**Work item**: Lines with the word "right": copy all of them from the entries below.

─── Data records ───

(** Without fields and forms, actions are clicks. *)
Definition clicks_only n : Prop :=
  Forall (fun a => match a with OnChange _ | OnToggle _ | OnCheck _ | OnAmong _ _ | OnSubmit _ => False | _ => True end) (live n).
Lemma clicks_only_fields n : clicks_only n -> input_fields n = [].
Proof.
  unfold clicks_only. intros Hc. apply elem_of_nil_inv. intros fd ([[tag attrs] ks] & Hel & Hf)%elem_of_flat_map.
  unfold fields_of in Hf. destruct (disabled attrs) eqn:Hd; [by apply not_elem_of_nil in Hf|].
  apply elem_of_flat_map in Hf as (a & Ha & Hf). rewrite list.Forall_forall in Hc.
  specialize (Hc _ (live_attr n _ _ _ _ Hel Hd Ha)). destruct a; try done; by apply not_elem_of_nil in Hf.
Qed.
(** Where nothing changes but fields that are typed in, a click does what its handlers do. *)
Definition formless n : Prop := Forall (fun a => match a with OnToggle _ | OnCheck _ | OnSubmit _ => False | _ => True end) (live n).
Lemma clicks_only_formless n : clicks_only n -> formless n.
Proof. intros H. eapply list.Forall_impl; [exact H|]. by intros []. Qed.
Lemma formless_after n t : formless n -> t ∈ targets [] n -> after t = [].
Proof.
  intros H Ht. apply elem_of_nil_inv. intros e He. unfold formless in H. rewrite list.Forall_forall in H.
  destruct (target_explained _ _ _ _ Ht He) as [[[]%not_elem_of_nil _]|[Hx%submits_live|(a & Ha & Hx)]]; [by apply H in Hx|].
  apply H in Ha. by destruct a.
Qed.
Lemma formless_clicks n es : formless n -> es ∈ dispatched [] n -> es ∈ clicks n.
Proof.
  intros H (t & -> & Ht)%list_elem_of_fmap. rewrite (formless_after _ _ H Ht), app_nil_r. by eapply target_clicks.
Qed.
Lemma formless_act n es : formless n -> es ∈ clicks n -> act n es.
Proof.
  intros H ([l b] & -> & Hin)%list_elem_of_fmap. rewrite <- (targets_bubble []) in Hin. apply list_elem_of_fmap in Hin as (t & [= -> ->] & Ht).
  apply act_click, list_elem_of_fmap. exists t. split; [|done]. cbn. by rewrite (formless_after _ _ H Ht), app_nil_r.
Qed.
Lemma clicks_only_act n es : clicks_only n -> act n es -> es ∈ clicks n.
Proof.
  intros Hc. destruct 1 as [es' H|f v H|l e H _]; [by apply formless_clicks in H; [|apply clicks_only_formless]|..];
  rewrite ?(clicks_only_fields n Hc) in H; by apply not_elem_of_nil in H.
Qed.

(** A click inside an element passes it. *)
Lemma click_el tag (attrs : list (attr Ev)) ks es b : (es, b) ∈ bubbling (El tag attrs ks) ->
  disabled attrs = false /\
  ((es = on_click attrs ++ on_self attrs /\ b = stops attrs) \/
   exists k es' b', k ∈ ks /\ (es', b') ∈ bubbling k /\ (es, b) = if b' : bool then (es', b') else (es' ++ on_click attrs, stops attrs)).
Proof.
  cbn [bubbling]. destruct (disabled attrs); [by intros ?%not_elem_of_nil|]. intros [[= -> ->]|H]%elem_of_cons; [auto|].
  split; [done|]. right. apply list_elem_of_fmap in H as ([es' b'] & E & (k & Hk & Hin)%elem_of_flat_map). eauto 8.
Qed.
Lemma click_frag (ks : list (node Ev)) es b : (es, b) ∈ bubbling (Frag ks) -> exists k, k ∈ ks /\ (es, b) ∈ bubbling k.
Proof. cbn [bubbling]. by rewrite elem_of_flat_map. Qed.

(** An element without click handlers adds nothing to the clicks on its parts. *)
Lemma click_through tag (attrs : list (attr Ev)) ks es : on_click attrs = [] -> on_self attrs = [] ->
  es ∈ clicks (El tag attrs ks) -> es = [] \/ exists k, k ∈ ks /\ es ∈ clicks k.
Proof.
  intros Hc Hs ([es' b] & -> & Hb)%list_elem_of_fmap. apply click_el in Hb as [_ [[-> _]|(k & es1 & b1 & Hk & Hb & E)]].
  - left. cbn. by rewrite Hc, Hs.
  - right. exists k. split; [done|]. apply list_elem_of_fmap. exists (es1, b1). split; [|done].
    rewrite Hc in E. destruct b1; injection E as -> ->; cbn; by rewrite ?app_nil_r.
Qed.
Lemma click_frag_through (ks : list (node Ev)) es : es ∈ clicks (Frag ks) -> exists k, k ∈ ks /\ es ∈ clicks k.
Proof.
  intros ([es' b] & -> & (k & Hk & Hb)%click_frag)%list_elem_of_fmap. exists k. split; [done|].
  apply list_elem_of_fmap. by exists (es', b).
Qed.

Lemma input_fields_el tag (attrs : list (attr Ev)) ks :
  input_fields (El tag attrs ks) = fields_of (tag, attrs, ks) ++ flat_map input_fields ks.
Proof.
  unfold input_fields. cbn [elements flat_map]. f_equal. induction ks as [|k ks IH]; [done|]. cbn. by rewrite flat_map_app, IH.
Qed.
Lemma input_fields_box tag (ks : list (node Ev)) : input_fields (El tag [] ks) = flat_map input_fields ks.
Proof. by rewrite input_fields_el. Qed.
Lemma input_fields_frag (ks : list (node Ev)) : input_fields (Frag ks) = flat_map input_fields ks.
Proof. unfold input_fields. cbn. induction ks as [|k ks IH]; [done|]. cbn. by rewrite flat_map_app, IH. Qed.
End Inert.

(** The clicks on a part are those of the component, renamed. *)
Lemma bubbling_lift {E F} (g : E -> F) n : bubbling (lift g n) = map (fun ib => (map g ib.1, ib.2)) (bubbling n).
Proof.
  assert (Hd : forall attrs, disabled (map (lift_attr g) attrs) = disabled attrs).
  { intros attrs. unfold disabled, flag. induction attrs as [|a attrs IH]; [done|]. cbn. rewrite IH. by destruct a. }
  assert (Hc : forall attrs, on_click (map (lift_attr g) attrs) = map g (on_click attrs)).
  { intros attrs. unfold on_click. induction attrs as [|a attrs IH]; [done|]. cbn. rewrite IH, map_app. by destruct a. }
  assert (Hs : forall attrs, on_self (map (lift_attr g) attrs) = map g (on_self attrs)).
  { intros attrs. unfold on_self. induction attrs as [|a attrs IH]; [done|]. cbn. rewrite IH, map_app. by destruct a. }
  assert (Ht : forall attrs, stops (map (lift_attr g) attrs) = stops attrs).
  { intros attrs. unfold stops. induction attrs as [|a attrs IH]; [done|]. cbn. rewrite IH. by destruct a. }
  assert (Hf : forall ks, Forall (fun k => bubbling (lift g k) = map (fun ib => (map g ib.1, ib.2)) (bubbling k)) ks ->
    flat_map bubbling (map (lift g) ks) = map (fun ib => (map g ib.1, ib.2)) (flat_map bubbling ks)).
  { intros ks H. induction H as [|k ks Hk _ IH]; [done|]. cbn. by rewrite map_app, Hk, IH. }
  induction n as [s|s|ks IH|tag attrs ks IH] using node_nested_ind; [done|done| |]; cbn [lift bubbling]; [by apply Hf|].
  rewrite Hd, Hc, Hs, Ht, Hf by done. destruct (disabled attrs); [done|]. cbn [map fst snd]. rewrite map_app. f_equal.
  rewrite !map_map. apply map_ext. intros [es []]; cbn; [done|]. by rewrite map_app.
Qed.
Lemma clicks_only_lift {E F} (g : E -> F) n : clicks_only n -> clicks_only (lift g n).
Proof.
  unfold clicks_only. rewrite live_lift. intros H. apply list.Forall_fmap. eapply list.Forall_impl; [exact H|]. by intros [].
Qed.
Lemma clicks_lift {E F} (g : E -> F) n es : es ∈ clicks (lift g n) -> exists es', es = map g es' /\ es' ∈ clicks n.
Proof.
  unfold clicks. rewrite bubbling_lift. intros ([es' b] & -> & ([es1 b1] & E1 & Hin)%list_elem_of_fmap)%list_elem_of_fmap.
  injection E1 as -> ->. exists es1. split; [done|]. apply list_elem_of_fmap. by exists (es1, b1).
Qed.

(** An action on a part, renamed, is one on the component's. *)
Section ActLift.
Context {E F : Type} (g : E -> F).
Lemma attribute_lift name (attrs : list (attr E)) : attribute name (map (lift_attr g) attrs) = attribute name attrs.
Proof. induction attrs as [|a attrs IH]; [done|]. destruct a; cbn; rewrite ?IH; done. Qed.
Lemma flag_lift name (attrs : list (attr E)) : flag name (map (lift_attr g) attrs) = flag name attrs.
Proof. unfold flag. induction attrs as [|a attrs IH]; [done|]. cbn. rewrite IH. by destruct a. Qed.
Definition lift_el (el : string * list (attr E) * list (node E)) : string * list (attr F) * list (node F) :=
  let '(tag, attrs, ks) := el in (tag, map (lift_attr g) attrs, map (lift g) ks).
Lemma elements_lift n : elements (lift g n) = map lift_el (elements n).
Proof.
  assert (Hf : forall ks, Forall (fun k => elements (lift g k) = map lift_el (elements k)) ks ->
    flat_map elements (map (lift g) ks) = map lift_el (flat_map elements ks)).
  { intros ks H. induction H as [|k ks Hk _ IH]; [done|]. cbn. by rewrite map_app, Hk, IH. }
  induction n as [s|s|ks IH|tag attrs ks IH] using node_nested_ind; [done|done| |]; cbn [lift elements map]; rewrite Hf; done.
Qed.
Lemma flat_elements_lift ks : flat_map elements (map (lift g) ks) = map lift_el (flat_map elements ks).
Proof. induction ks as [|k ks IH]; [done|]. cbn. by rewrite map_app, elements_lift, IH. Qed.
Lemma option_values_lift ks : option_values (map (lift g) ks) = option_values ks.
Proof.
  unfold option_values. rewrite flat_elements_lift. induction (flat_map elements ks) as [|[[tag attrs] k] l IH]; [done|].
  cbn. by rewrite IH, attribute_lift.
Qed.
Definition lift_control (c : control E) : control F :=
  match c with Types f => Types (fun v => g (f v)) | Picks l => Picks (map g l) end.
Lemma fields_of_lift el : fields_of (lift_el el) = map lift_control (fields_of el).
Proof.
  destruct el as [[tag attrs] ks]. unfold fields_of, lift_el, disabled. rewrite flag_lift.
  destruct (flag "disabled" attrs); [done|]. rewrite option_values_lift.
  induction attrs as [|a attrs IH]; [done|]. cbn [map flat_map]. rewrite IH, map_app. f_equal.
  destruct a; cbn; try done; [|by rewrite map_map].
  destruct (String.eqb tag "select"); [cbn; by rewrite map_map|done].
Qed.
Lemma input_fields_lift n : input_fields (lift g n) = map lift_control (input_fields n).
Proof.
  unfold input_fields. rewrite elements_lift. induction (elements n) as [|el l IH]; [done|].
  cbn [map flat_map]. by rewrite map_app, fields_of_lift, IH.
Qed.
Lemma forallb_lift l : forallb filled_in (map lift_el l) = forallb filled_in l.
Proof.
  induction l as [|[[tag attrs] ks] l IH]; [done|]. cbn -[flag attribute]. by rewrite IH, flag_lift, attribute_lift.
Qed.
Lemma submit_button_lift tag attrs ks ks' : submit_button (tag, map (lift_attr g) attrs, ks') = submit_button (tag, attrs, ks : list (node E)).
Proof. unfold submit_button, is_attr, disabled. by rewrite attribute_lift, flag_lift. Qed.
Lemma ready_lift attrs ks : ready (map (lift_attr g) attrs) (map (lift g) ks) = map g (ready attrs ks).
Proof.
  unfold ready. rewrite flat_elements_lift, forallb_lift. destruct (forallb _ _); [|done].
  unfold on_submit. induction attrs as [|a attrs IH]; [done|]. cbn. rewrite IH. by destruct a.
Qed.
Lemma reaction_lift sub tag attrs : reaction (map g sub) tag (map (lift_attr g) attrs) = map g (reaction sub tag attrs).
Proof.
  unfold reaction. rewrite (submit_button_lift tag attrs []). destruct (submit_button _); [done|]. rewrite flag_lift.
  generalize (flag "checked" attrs). intros c. induction attrs as [|a attrs IH]; [done|]. cbn. rewrite IH, map_app. f_equal.
  destruct a; cbn; try done. by destruct c.
Qed.
Definition lift_target (t : target E) : target F := {| hit := lift_el (hit t); told := map g (told t); stopped := stopped t; after := map g (after t) |}.
Lemma targets_lift n : forall sub, targets (map g sub) (lift g n) = map lift_target (targets sub n).
Proof.
  assert (Hf : forall ks sub, Forall (fun k => forall sub, targets (map g sub) (lift g k) = map lift_target (targets sub k)) ks ->
    flat_map (targets (map g sub)) (map (lift g) ks) = map lift_target (flat_map (targets sub) ks)).
  { intros ks sub H. induction H as [|k ks Hk _ IH]; [done|]. cbn. by rewrite map_app, Hk, IH. }
  assert (Hc : forall attrs, on_click (map (lift_attr g) attrs) = map g (on_click attrs)).
  { intros attrs. unfold on_click. induction attrs as [|a attrs IH]; [done|]. cbn. rewrite IH, map_app. by destruct a. }
  assert (Hs : forall attrs, on_self (map (lift_attr g) attrs) = map g (on_self attrs)).
  { intros attrs. unfold on_self. induction attrs as [|a attrs IH]; [done|]. cbn. rewrite IH, map_app. by destruct a. }
  assert (Ht : forall attrs, stops (map (lift_attr g) attrs) = stops attrs).
  { intros attrs. unfold stops. induction attrs as [|a attrs IH]; [done|]. cbn. rewrite IH. by destruct a. }
  induction n as [s|s|ks IH|tag attrs ks IH] using node_nested_ind; intros sub; [done|done| |]; cbn [lift targets]; [by apply Hf|].
  unfold disabled. rewrite flag_lift. destruct (flag "disabled" attrs); [done|].
  assert (within (map g sub) tag (map (lift_attr g) attrs) (map (lift g) ks) = map g (within sub tag attrs ks)) as ->.
  { unfold within. destruct (String.eqb tag "form"); [apply ready_lift|done]. }
  rewrite Hf, reaction_lift, Hc, Hs, Ht by done. cbn [map]. f_equal; [unfold lift_target; cbn; by rewrite map_app|].
  rewrite !map_map. apply map_ext. intros [h l b r]. unfold lift_target, pass. cbn. rewrite Hc, Ht.
  destruct b, (reaction sub tag attrs); cbn; by rewrite ?map_app.
Qed.
Lemma dispatched_lift sub n es : es ∈ dispatched (map g sub) (lift g n) -> exists es', es = map g es' /\ es' ∈ dispatched sub n.
Proof.
  unfold dispatched. rewrite targets_lift. intros (t & -> & (t' & -> & Ht)%list_elem_of_fmap)%list_elem_of_fmap.
  exists (told t' ++ after t'). split; [cbn; by rewrite map_app|]. apply list_elem_of_fmap. by exists t'.
Qed.
Lemma act_in_lift sub n es : act_in (map g sub) (lift g n) es -> exists es', es = map g es' /\ act_in sub n es'.
Proof.
  intros [es' H|f v H|l e H He].
  - apply dispatched_lift in H as (es1 & -> & H). eauto using act_click.
  - rewrite input_fields_lift in H. apply list_elem_of_fmap in H as ([f'|l'] & E1 & H); try discriminate E1.
    injection E1 as ->. exists [f' v]. eauto using act_type.
  - rewrite input_fields_lift in H. apply list_elem_of_fmap in H as ([f'|l'] & E1 & H); try discriminate E1.
    injection E1 as ->. apply list_elem_of_fmap in He as (e' & -> & He). exists [e']. eauto using act_pick.
Qed.
Lemma act_lift n es : act (lift g n) es -> exists es', es = map g es' /\ act n es'.
Proof. apply (act_in_lift []). Qed.
Lemma pressing_lift key n : pressing key (lift g n) = map (map g) (pressing key n).
Proof.
  assert (Hk : forall attrs, on_key key (map (lift_attr g) attrs) = map g (on_key key attrs)).
  { intros attrs. unfold on_key. induction attrs as [|a attrs IH]; [done|]. cbn. rewrite IH, map_app. destruct a; try done. cbn. by destruct (String.eqb _ _). }
  assert (Hf : forall ks, Forall (fun k => pressing key (lift g k) = map (map g) (pressing key k)) ks ->
    flat_map (pressing key) (map (lift g) ks) = map (map g) (flat_map (pressing key) ks)).
  { intros ks H. induction H as [|k ks Hk' _ IH]; [done|]. cbn. by rewrite map_app, Hk', IH. }
  induction n as [s|s|ks IH|tag attrs ks IH] using node_nested_ind; [done|done| |]; cbn [lift pressing]; [by apply Hf|].
  unfold disabled. rewrite flag_lift. destruct (flag "disabled" attrs); [done|]. cbn [map]. rewrite Hk, Hf by done. f_equal.
  rewrite !map_map. apply map_ext. intros es. by rewrite map_app.
Qed.
End ActLift.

───

**The completed task**:
  split; [done|]. right. apply list_elem_of_fmap in H as ([es' b'] & E & (k & Hk & Hin)%elem_of_flat_map). eauto 8.
  - right. exists k. split; [done|]. apply list_elem_of_fmap. exists (es1, b1). split; [|done].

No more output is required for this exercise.